* PROBLEM TO WORK ON:
Each line of the records containing "reconciliations" is to be copied out and returned.

* EXTRACTED INFORMATION:
(* ===== verification/Isolation.v ===== *)
(** * Isolation: which objects two mints can share

    The names of what the operator makes are the mint's name and a fixed suffix.
    This file tabulates them, shows that every generator fills its place in the
    table, and derives when two reconciliations of different mints patch the
    same object: only when the names of the mints clash, which nothing in the
    webhooks or the controller prevents. *)

From S2P Require Import Prelude Kube Types Platform Fmt Samples Defaulting Encoding Validation Common Toml.
From S2P Require Import ConfigToml Postgres Backup Mnemonic ManagementRPC Orchard Workload Storage Networking.
From S2P Require Import Client Controller Server Safety Pipeline Segments Sequence Wiring.

(** ** Keys *)

(** What a patch is addressed to: the resource, the namespace and the name. *)
Definition object_key : Type := TypeMeta * (string * string).
Definition key_of (o : Object) : object_key :=
  (kind_of o, ((object_meta o).(om_Namespace), (object_meta o).(om_Name))).

(** The place of an object among those of its mint: its kind and the suffix of
    its name. *)
Definition slot : Type := TypeMeta * string.
Definition slot_key (m : CashuMint) (s : slot) : object_key := (s.1, (mint_Namespace m, mint_Name m +:+ s.2)).

Definition batch (kind : string) : TypeMeta := mkTypeMeta "batch/v1" kind.
Definition core (kind : string) : TypeMeta := mkTypeMeta "v1" kind.

(** The suffix of the restore Job, which names the request. *)
Definition restoreSeed (m : CashuMint) : string :=
  match restoreRequest m with
  | Some (key, id) => id +:+ ":" +:+ key
  | None => ""
  end.
Definition restoreSuffix (m : CashuMint) : string := "-restore-" +:+ shortHash (restoreSeed m).

Definition database_slots (m : CashuMint) : list slot :=
  [(core "Service", "-postgres"); (mkTypeMeta "apps/v1" "StatefulSet", "-postgres"); (batch "CronJob", "-backup");
   (batch "Job", restoreSuffix m)].
Definition workload_slots : list slot :=
  [(core "ConfigMap", "-config"); (core "PersistentVolumeClaim", "-data");
   (core "PersistentVolumeClaim", "-orchard-data"); (mkTypeMeta "apps/v1" "Deployment", "");
   (core "Service", ""); (core "Service", "-orchard"); (mkTypeMeta "monitoring.coreos.com/v1" "PodMonitor", "")].
Definition exposure_slots : list slot :=
  [(mkTypeMeta "networking.k8s.io/v1" "Ingress", ""); (mkTypeMeta "networking.k8s.io/v1" "Ingress", "-orchard");
   (mkTypeMeta "cert-manager.io/v1" "Certificate", ""); (mkTypeMeta "cert-manager.io/v1" "Certificate", "-orchard")].
Definition slots (m : CashuMint) : list slot := database_slots m ++ workload_slots ++ exposure_slots.

(** ** Every generator fills its slot *)

Section Fills.
Context `{X509, ControllerUtilLaws, StatusConditions, Quantities, UnicodeTables}.

(** A generator makes the object of its slot, or none. *)
Definition fills (m : CashuMint) (g : res (list Object)) (s : slot) : Prop :=
  forall l, g = Ok l -> key_of <$> l `sublist_of` [slot_key m s].

Lemma fills_object {X} (inj : X -> Object) (g : res (option X)) m s :
  (forall x, g = Ok (Some x) -> key_of (inj x) = slot_key m s) -> fills m (objects inj g) s.
Proof.
  intros Hg l. unfold objects. destruct g as [[x|]|e|p]; cbn; try done; intros [= <-]; [|apply sublist_nil_l].
  cbn. by rewrite -> Hg.
Qed.

Lemma fills_some {X} (inj : X -> Object) (g : res X) m s :
  (forall x, g = Ok x -> key_of (inj x) = slot_key m s) -> fills m (objects inj (some_object g)) s.
Proof.
  intros Hg. apply fills_object. intros x. unfold some_object. destruct g as [y|e|p]; cbn; try done.
  intros [= <-]. by apply Hg.
Qed.

Lemma reference_key m name labels annotations x :
  SetControllerReference m (newMeta name (mint_Namespace m) labels annotations) = Ok x ->
  (om_Namespace x, om_Name x) = (mint_Namespace m, name).
Proof. intros Hs%scr_refs_only. by rewrite -> Hs. Qed.

(** Unfolds a generator down to the metadata it makes. *)
Ltac fills_by :=
  intros x Hx; unfold set_reference in *; repeat case_match; op_inv; simplify_eq;
  unfold key_of, slot_key; cbn; f_equal; by eapply reference_key.

Lemma database_fills m : Forall2 (fills m) (database_gens m) (database_slots m).
Proof.
  repeat apply Forall2_cons_2; [..|by apply Forall2_nil_2]; apply fills_object.
  - unfold GeneratePostgresService. fills_by.
  - unfold GeneratePostgresStatefulSet. fills_by.
  - unfold GeneratePostgresBackupCronJob. fills_by.
  - intros x Hx. unfold GeneratePostgresRestoreJob in Hx. unfold slot_key, restoreSuffix, restoreSeed.
    destruct (backupEnabled m); [|done]. destruct (restoreRequest m) as [[key id]|]; [|done].
    revert x Hx. fills_by.
Qed.

Lemma with_database_meta m v : (with_database m v).1.(mint_Meta) = m.(mint_Meta).
Proof. unfold with_database. by repeat case_match. Qed.
Lemma with_auth_meta m v : (with_auth m v).(mint_Meta) = m.(mint_Meta).
Proof. unfold with_auth. by repeat case_match. Qed.

Lemma config_fills m dbv authv : fills m (config_objects m dbv authv) (core "ConfigMap", "-config").
Proof.
  unfold config_objects. destruct (with_database m dbv) as [cfg password] eqn:E. apply fills_some.
  assert (Hm : (with_auth cfg authv).(mint_Meta) = m.(mint_Meta)).
  { rewrite -> with_auth_meta, <- (with_database_meta m dbv). by rewrite -> E. }
  unfold slot_key, mint_Name, mint_Namespace. rewrite <- Hm. fold (mint_Name (with_auth cfg authv)).
  fold (mint_Namespace (with_auth cfg authv)). unfold GenerateConfigMap. fills_by.
Qed.

Lemma claim_fills m name labels s x :
  claim m name labels s = Ok (Some x) -> key_of (OPVC x) = (core "PersistentVolumeClaim", (mint_Namespace m, name)).
Proof. revert x. unfold claim. fills_by. Qed.

Lemma workload_fills m hash : Forall2 (fills m) (workload_gens m hash) (tail workload_slots).
Proof.
  repeat apply Forall2_cons_2; [..|by apply Forall2_nil_2]; first [apply fills_some|apply fills_object].
  - intros x Hx. unfold GeneratePVC in Hx. case_match; [done|]. by eapply claim_fills.
  - intros x Hx. unfold GenerateOrchardPVC in Hx. repeat case_match; try done. apply claim_fills in Hx. rewrite -> Hx.
    unfold slot_key, orchardPVCName, orchardResourceName. by rewrite <- string_app_assoc.
  - unfold GenerateDeployment, slot_key. cbn [snd]. rewrite -> string_app_nil_r. fills_by.
  - unfold GenerateService, slot_key. cbn [snd]. rewrite -> string_app_nil_r. fills_by.
  - unfold GenerateOrchardService. fills_by.
  - unfold GeneratePodMonitor, slot_key. cbn [snd]. rewrite -> string_app_nil_r. fills_by.
Qed.

Lemma ingressFor_fills m name labels port i x :
  ingressFor m name labels port i = Ok (Some x) -> key_of (OIngress x) = (kind_of (OIngress x), (mint_Namespace m, name)).
Proof. revert x. unfold ingressFor. fills_by. Qed.
Lemma certificateFor_fills m name labels i t c x :
  certificateFor m name labels i t c = Ok (Some x) ->
  key_of (OCertificate x) = (kind_of (OCertificate x), (mint_Namespace m, name)).
Proof. revert x. unfold certificateFor. fills_by. Qed.

Lemma exposure_fills m : Forall2 (fills m) (exposure_gens m) exposure_slots.
Proof.
  repeat apply Forall2_cons_2; [..|by apply Forall2_nil_2]; apply fills_object; intros x Hx;
    unfold slot_key; cbn [fst snd]; rewrite -> ?string_app_nil_r.
  - unfold GenerateIngress in Hx. case_match; [|done]. by eapply ingressFor_fills.
  - unfold GenerateOrchardIngress in Hx. case_match; [|done]. by eapply ingressFor_fills.
  - unfold GenerateCertificate in Hx. repeat case_match; try done. by eapply certificateFor_fills.
  - unfold GenerateOrchardCertificate in Hx. repeat case_match; try done. by eapply certificateFor_fills.
Qed.

Lemma all_fills m dbv authv hash : Forall2 (fills m) (all_gens m dbv authv hash) (slots m).
Proof.
  apply Forall2_app; [apply database_fills|]. constructor; [apply config_fills|].
  change (Forall2 (fills m) (workload_gens m hash ++ exposure_gens m) (tail workload_slots ++ exposure_slots)).
  apply Forall2_app; [apply workload_fills|apply exposure_fills].
Qed.

Lemma generated_fills m gens sl : Forall2 (fills m) gens sl -> key_of <$> generated gens `sublist_of` slot_key m <$> sl.
Proof.
  induction 1 as [|g s gens sl Hg _ IH]; [apply sublist_nil_l|]. cbn.
  destruct g as [l|e|p]; [|apply sublist_nil_l..]. rewrite -> fmap_app.
  apply (sublist_app _ [slot_key m s]); [by apply Hg|exact IH].
Qed.

(** The keys of what a run patches are among those of the table, in its order. *)
Lemma applied_keys ns name s0 m h r :
  runs (Reconcile ns name s0) (Ev (GetMint ns name) (inl m) :: h) r ->
  key_of <$> applied h `sublist_of` slot_key m <$> slots m.
Proof.
  intros (dbv & authv & hash & [k Hk])%applied_generated. etrans; [|apply generated_fills, (all_fills m dbv authv hash)].
  rewrite -> Hk, fmap_app. by apply sublist_inserts_r.
Qed.
End Fills.

(** ** The table *)

Lemma slots_NoDup m : NoDup (slots m).
Proof.
  unfold slots, database_slots, workload_slots, exposure_slots, core, batch. cbn [app].
  repeat (apply NoDup_cons_2;
    [rewrite -> ?not_elem_of_cons; repeat split; first [apply not_elem_of_nil|by intros [=]]|]). apply NoDup_nil_2.
Qed.

#[local] Instance slot_key_inj m : Inj (=) (=) (slot_key m).
Proof. intros [k s] [k' s'] [= -> Hn%string_app_inj_l]. by subst. Qed.

(** One name is the other with a suffix that the operator hands out itself. *)
Definition extends (a b : string) : Prop := exists u, In u [""; "-orchard"; "-postgres"] /\ a = b +:+ u.

Lemma restoreSuffix_length m : String.length (restoreSuffix m) = 19.
Proof. unfold restoreSuffix. by rewrite -> string_length_app, shortHash_length. Qed.

(** Two suffixes of one kind differ by such a suffix. *)
Lemma slot_suffix m1 m2 k u s :
  (k, s) ∈ slots m1 -> (k, u +:+ s) ∈ slots m2 -> In u [""; "-orchard"; "-postgres"].
Proof.
  assert (Hlen : u +:+ restoreSuffix m1 = restoreSuffix m2 -> u = "").
  { intros Hu%(f_equal String.length). rewrite -> string_length_app, !restoreSuffix_length in Hu.
    destruct u; [done|]. simpl in Hu. lia. }
  unfold slots, database_slots, workload_slots, exposure_slots, core, batch. cbn [app].
  rewrite -> !list_elem_of_In. intros H1 H2.
  repeat (destruct H1 as [[= <- <-]|H1]); try destruct H1;
    repeat (destruct H2 as [E|H2]; [first [discriminate E|apply (f_equal snd) in E; cbn [snd] in E]|]); try destruct H2;
    (* equal suffixes, an extended one, or none *)
    first [by left; rewrite -> (Hlen (eq_sym E))
          |left; exact (string_app_inj_r _ "" u E)
          |right; left; exact (string_app_inj_r _ "-orchard" u E)
          |right; right; left; exact (string_app_inj_r _ "-postgres" u E)
          |exfalso; repeat (destruct u as [|? u]; [discriminate E|first [discriminate E|injection E as _ E]])].
Qed.

(** Keys of two tables meet only where the names clash. *)
Lemma slot_keys_clash m1 m2 k :
  k ∈ slot_key m1 <$> slots m1 -> k ∈ slot_key m2 <$> slots m2 ->
  mint_Namespace m1 = mint_Namespace m2 /\ (extends (mint_Name m1) (mint_Name m2) \/ extends (mint_Name m2) (mint_Name m1)).
Proof.
  intros ([k1 s1] & -> & H1)%list_elem_of_fmap ([k2 s2] & Hk & H2)%list_elem_of_fmap. injection Hk as Ek Hns Hn.
  cbn [fst snd] in Ek. subst k2. split; [done|]. cbn [snd] in Hn.
  destruct (Nat.le_ge_cases (String.length s1) (String.length s2)) as [Hl|Hl].
  - destruct (string_app_suffix _ _ _ _ Hn Hl) as (u & -> & Hu).
    left. exists u. split; [exact (slot_suffix _ _ _ _ _ H1 H2)|done].
  - symmetry in Hn. destruct (string_app_suffix _ _ _ _ Hn Hl) as (u & -> & Hu).
    right. exists u. split; [exact (slot_suffix _ _ _ _ _ H2 H1)|done].
Qed.

(** ** Properties *)

Section Properties.
Context `{X509, ControllerUtilLaws, StatusConditions, Quantities, UnicodeTables}.

(** C9: reconciliations of different mints do not interfere, up to a clash of
    names.  Take any two runs, against any servers.  The first patches no object
    twice; and an object that both patch lies in the namespace of both mints,
    whose names are equal or differ by a trailing "-orchard" or "-postgres". *)
Theorem Reconcile_isolated ns1 name1 s1 m1 h1 r1 ns2 name2 s2 m2 h2 r2 :
  runs (Reconcile ns1 name1 s1) (Ev (GetMint ns1 name1) (inl m1) :: h1) r1 ->
  runs (Reconcile ns2 name2 s2) (Ev (GetMint ns2 name2) (inl m2) :: h2) r2 ->
  NoDup (key_of <$> applied h1) /\
  forall o1 o2, In o1 (applied h1) -> In o2 (applied h2) -> key_of o1 = key_of o2 ->
    mint_Namespace m1 = mint_Namespace m2 /\
    (extends (mint_Name m1) (mint_Name m2) \/ extends (mint_Name m2) (mint_Name m1)).
Proof.
  intros Hr1%applied_keys Hr2%applied_keys. split.
  { eapply sublist_NoDup; [|exact Hr1]. apply NoDup_fmap_2; [apply slot_key_inj|apply slots_NoDup]. }
  intros o1 o2 Hi1%list_elem_of_In Hi2%list_elem_of_In Hk. apply (slot_keys_clash m1 m2 (key_of o1)).
  - eapply elem_of_sublist; [by apply list_elem_of_fmap_2|exact Hr1].
  - rewrite -> Hk. eapply elem_of_sublist; [by apply list_elem_of_fmap_2|exact Hr2].
Qed.
End Properties.

(** ** A clash

    The mint "mint" has an Orchard companion, whose Service is "mint-orchard";
    another mint of the namespace is called "mint-orchard", and so is its
    Service. *)

Section Witnesses.
#[local] Existing Instance std_ControllerUtil.
#[local] Existing Instance std_ControllerUtilLaws.
#[local] Existing Instance std_StatusConditions.
#[local] Existing Instance std_Quantities.
#[local] Existing Instance std_UnicodeTables.
#[local] Existing Instance std_X509.

Definition namesake : CashuMint :=
  pendingMint <| mint_Meta ::= fun o => o <| om_Name := "mint-orchard" |> <| om_UID := "uid-2" |> |>.
Definition namesakeRun : history * (CashuMint * res Result) :=
  simulate (server namesake) [] (reconcileMint namesake).

Lemma namesakeRun_runs :
  runs (Reconcile "wallets" "mint-orchard" fullMint) (Ev (GetMint "wallets" "mint-orchard") (inl namesake) :: namesakeRun.1)
    namesakeRun.2.
Proof.
  exact (Reconcile_fetched _ _ _ namesake _ _ (simulate_runs (server namesake) [] (reconcileMint namesake))).
Qed.

Definition patched (k : object_key) (h : history) : option Object :=
  List.find (fun o => bool_decide (key_of o = k)) (applied h).
Lemma patched_in k h o : patched k h = Some o -> In o (applied h) /\ key_of o = k.
Proof. intros [Hin Hk]%find_some. split; [done|]. by apply bool_decide_eq_true_1 in Hk. Qed.

Definition clashKey : object_key := (core "Service", ("wallets", "mint-orchard")).

(** Both runs patch the Service, each as that of its own mint. *)
Lemma Reconcile_isolated_witness :
  (patched clashKey firstHistory ≫= fun o => head (object_meta o).(om_OwnerReferences)) <>
  (patched clashKey namesakeRun.1 ≫= fun o => head (object_meta o).(om_OwnerReferences)) /\
  NoDup (key_of <$> applied firstHistory) /\ extends "mint-orchard" "mint".
Proof.
  destruct (Reconcile_isolated _ _ _ _ _ _ _ _ _ _ _ _ firstRun_runs namesakeRun_runs) as [Hd Hc].
  split; [by vm_compute|]. split; [exact Hd|].
  assert (H1 : is_Some (patched clashKey firstHistory)) by (vm_compute; by eexists).
  assert (H2 : is_Some (patched clashKey namesakeRun.1)) by (vm_compute; by eexists).
  destruct H1 as [o1 [Hi1 Hk1]%patched_in], H2 as [o2 [Hi2 Hk2]%patched_in].
  destruct (Hc o1 o2 Hi1 Hi2 (eq_trans Hk1 (eq_sym Hk2))) as [_ [(u & Hu & Hn)|Hn]].
  - exfalso. change (mint_Name pendingMint = mint_Name namesake +:+ u) in Hn. vm_compute in Hn. discriminate Hn.
  - exact Hn.
Defined.
End Witnesses.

* SOLUTION TO THIS EXERCISE:
    table, and derives when two reconciliations of different mints patch the
(** C9: reconciliations of different mints do not interfere, up to a clash of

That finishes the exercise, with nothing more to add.